Ancien consultant marketing de l'IAAF, Papa Massata Diack, dit "PMD", est au carrefour de plusieurs affaires.
Depuis près de 4 ans, les juges, saisis parce que des fonds ont pu être blanchis en France, tentent de faire la lumière sur un système de corruption à l'IAAF pour couvrir des cas de dopage en Russie et sur des soupçons d'achats de voix de membres du CIO.
Réfugié au Sénégal, "PMD" a toujours réfuté les accusations de corruption. Mais la justice française n'a jamais pu l'entendre alors que son père est mis en examen.
Contreparties
En 2011, Doha ambitionne d'accueillir les Mondiaux d'athlétisme de 2017 et les JO de 2020, mais la capitale qatarie a un handicap: sa chaleur écrasante en été. Pour convaincre, il lui faut obtenir du CIO et de l'IAAF un report des compétitions en automne.
Le calendrier des virements qataris interroge.
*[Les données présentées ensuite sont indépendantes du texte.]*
Lemma split_result {X Y : Type} (p : X * Y) x : p.1 = x -> p = (x, p.2).
Proof. destruct p. by intros <-. Qed.
Lemma sample_step1 : Outbound sample_flow [1; 2; 3] sample_a = (([sample_syn], None), sample_a1).
Proof. unfold sample_a1. apply (split_result (_ : _ * EState sim)). vm_compute. reflexivity. Qed.
Lemma sample_step2 :
  Inbound sample_peer (segment_of sample_syn) sample_b = (([sample_synack], None), sample_b1).
Proof. unfold sample_b1. apply (split_result (_ : _ * EState sim)). vm_compute. reflexivity. Qed.
Lemma sample_step3 :
  Inbound sample_flow (segment_of sample_synack) sample_a1 = ((sample_acts, None), sample_a2).
Proof. unfold sample_a2. apply (split_result (_ : _ * EState sim)). vm_compute. reflexivity. Qed.

Lemma handshake_synchronises_witness :
  exists ack released, sample_acts = ack :: [released] /\
    act_Kind released = ActionReleasePending /\ map PP_Data (act_Packets released) = [[1; 2; 3]].
Proof.
  destruct (handshake_synchronises sample_flow sample_peer [1; 2; 3] sample_a sample_a1 sample_a2
    sample_b sample_b1 sample_b sample_syn sample_synack sample_acts [] (sample_inv _)
    (sample_inv _) eq_refl eq_refl sample_step1 eq_refl sample_step2 eq_refl sample_step3)
    as (ack & released & E & Ek & Ep & _).
  exists ack, released. auto.
Defined.
(* ===== verification/ErrorState.v ===== *)
(** * Code that reads and changes a world and may fail

    The state-and-error monad [SM] of the components that call the kernel, and
    weakest preconditions for it. *)
From Stdlib Require Import ZArith Lia.
From stdpp Require Import base option list gmap strings numbers.
From S2P Require Import Prelude.

Definition SM (W A : Type) : Type := W -> (A + error) * W.
Definition sret {W A} (a : A) : SM W A := fun w => (inl a, w).
Definition sfail {W A} (e : error) : SM W A := fun w => (inr e, w).
Definition sbind {W A B} (m : SM W A) (k : A -> SM W B) : SM W B :=
  fun w => match m w with
           | (inl a, w) => k a w
           | (inr e, w) => (inr e, w)
           end.
(** A call that returns only an error. *)
Definition scall {W} (f : W -> option error * W) : SM W unit := fun w =>
  let '(err, w) := f w in (match err with Some e => inr e | None => inl tt end, w).
(** [fmt.Errorf("prefix: %w", err)] around the error of a step. *)
Definition swrap {W A} (prefix : error) (m : SM W A) : SM W A := fun w =>
  match m w with
  | (inr e, w) => (inr (prefix +:+ e), w)
  | r => r
  end.

Declare Scope store_scope.
Delimit Scope store_scope with store.
Notation "'try!' x ':=' m 'in' k" := (sbind m (fun x => k))
  (at level 10, x pattern, m at level 100, k at level 200) : store_scope.
Notation "'must!' m 'in' k" := (sbind m (fun _ => k))
  (at level 10, m at level 100, k at level 200) : store_scope.
Notation "'reject' b 'with' e 'in' k" := (if b then sfail e else k)
  (at level 10, b at level 100, e at level 100, k at level 200) : store_scope.
#[global] Open Scope store_scope.

(** ** Weakest preconditions *)

(** After a value [Q], after an error [E]. *)
Definition swp {W A} (m : SM W A) (Q : A -> W -> Prop) (E : W -> Prop) (w : W) : Prop :=
  match m w with
  | (inl a, w') => Q a w'
  | (inr _, w') => E w'
  end.

Section wp.
Context {W : Type}.
Implicit Types w : W.

Lemma swp_ret {A} (a : A) (Q : A -> W -> Prop) E w : Q a w -> swp (sret a) Q E w.
Proof. done. Qed.
Lemma swp_fail {A} e (Q : A -> W -> Prop) (E : W -> Prop) w : E w -> swp (sfail e) Q E w.
Proof. done. Qed.
Lemma swp_bind {A B} (m : SM W A) (k : A -> SM W B) Q E w :
  swp m (fun a w' => swp (k a) Q E w') E w -> swp (sbind m k) Q E w.
Proof. unfold swp, sbind. by destruct (m w) as [[a|e] w']. Qed.
Lemma swp_mono {A} (m : SM W A) (Q Q' : A -> W -> Prop) (E E' : W -> Prop) w :
  swp m Q E w -> (forall a w', Q a w' -> Q' a w') -> (forall w', E w' -> E' w') -> swp m Q' E' w.
Proof. unfold swp. destruct (m w) as [[a|e] w']; auto. Qed.
Lemma swp_wrap {A} prefix (m : SM W A) Q E w : swp m Q E w -> swp (swrap prefix m) Q E w.
Proof. unfold swp, swrap. by destruct (m w) as [[a|e] w']. Qed.
Lemma swp_call (f : W -> option error * W) (Q : unit -> W -> Prop) (E : W -> Prop) w :
  ((f w).1 = None -> Q tt (f w).2) -> ((f w).1 <> None -> E (f w).2) -> swp (scall f) Q E w.
Proof. unfold swp, scall. destruct (f w) as [[e|] w']; cbn; auto. Qed.
Lemma swp_reject {A} (b : bool) e (k : SM W A) Q (E : W -> Prop) w :
  (b = false -> swp k Q E w) -> (b = true -> E w) -> swp (reject b with e in k) Q E w.
Proof. destruct b; intros HQ HE; [by apply HE|by apply HQ]. Qed.
End wp.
En 2011, quelques semaines après l'annonce par Doha de sa candidature aux Mondiaux, une première somme de 3 millions de dollars part le 13 octobre sur le compte de la société de "PMD", Pamodzi Sports Consulting. Les 500.000 dollars restants sont virés le 7 novembre, quatre jours avant le vote de l'IAAF.
Au final, c'est Londres qui l'avait emporté mais Doha obtiendra trois ans plus tard l'organisation des Mondiaux, qui se tiendront du 27 septembre au 6 octobre.
Les juges pensent que ces virements étaient la contrepartie d'un accord de Lamine Diack pour le report en automne des Mondiaux et des JO-2020, et de l'obtention de votes favorables à Doha de membres de l'IAAF, selon une source proche du dossier.
Ces versements étaient prévus dans un contrat de droits de sponsoring et de droits télévisés conclu entre la société de "PMD" et Oryx Qatar Sports Investment, distinct du fonds souverain qatari Qatar Sports Investment, propriétaire du PSG.
Nasser Al-Khelaïfi a bien remis aux juges un protocole d'accord, mais il n'est ni daté ni signé. Il mentionne que Oryx Qatar Sports Investment s'engageait à acheter ces droits pour 32,6 millions de dollars mais à condition que Doha obtienne les Mondiaux-2017, selon des éléments de l'interrogatoire dont a eu connaissance l'AFP.
Le contrat stipulait que les paiements intervenus avant la décision de l'IAAF de novembre 2011 - donc les deux virements - étaient "non remboursables", de quoi alimenter les doutes des enquêteurs.
Devant les juges, l'homme d'affaires, dont l'avocat Francis Szpiner n'a pas répondu aux demandes de l'AFP, a affirmé tout ignorer du contrat, négocié selon lui, par son frère avec un responsable d'Al-Jazeera sport devenu beIN Sports.
En Suisse, M. Al-Khelaïfi est également dans le collimateur d'une enquête pour "corruption privée", concernant l'attribution des droits de diffusion de deux Coupes du monde de football.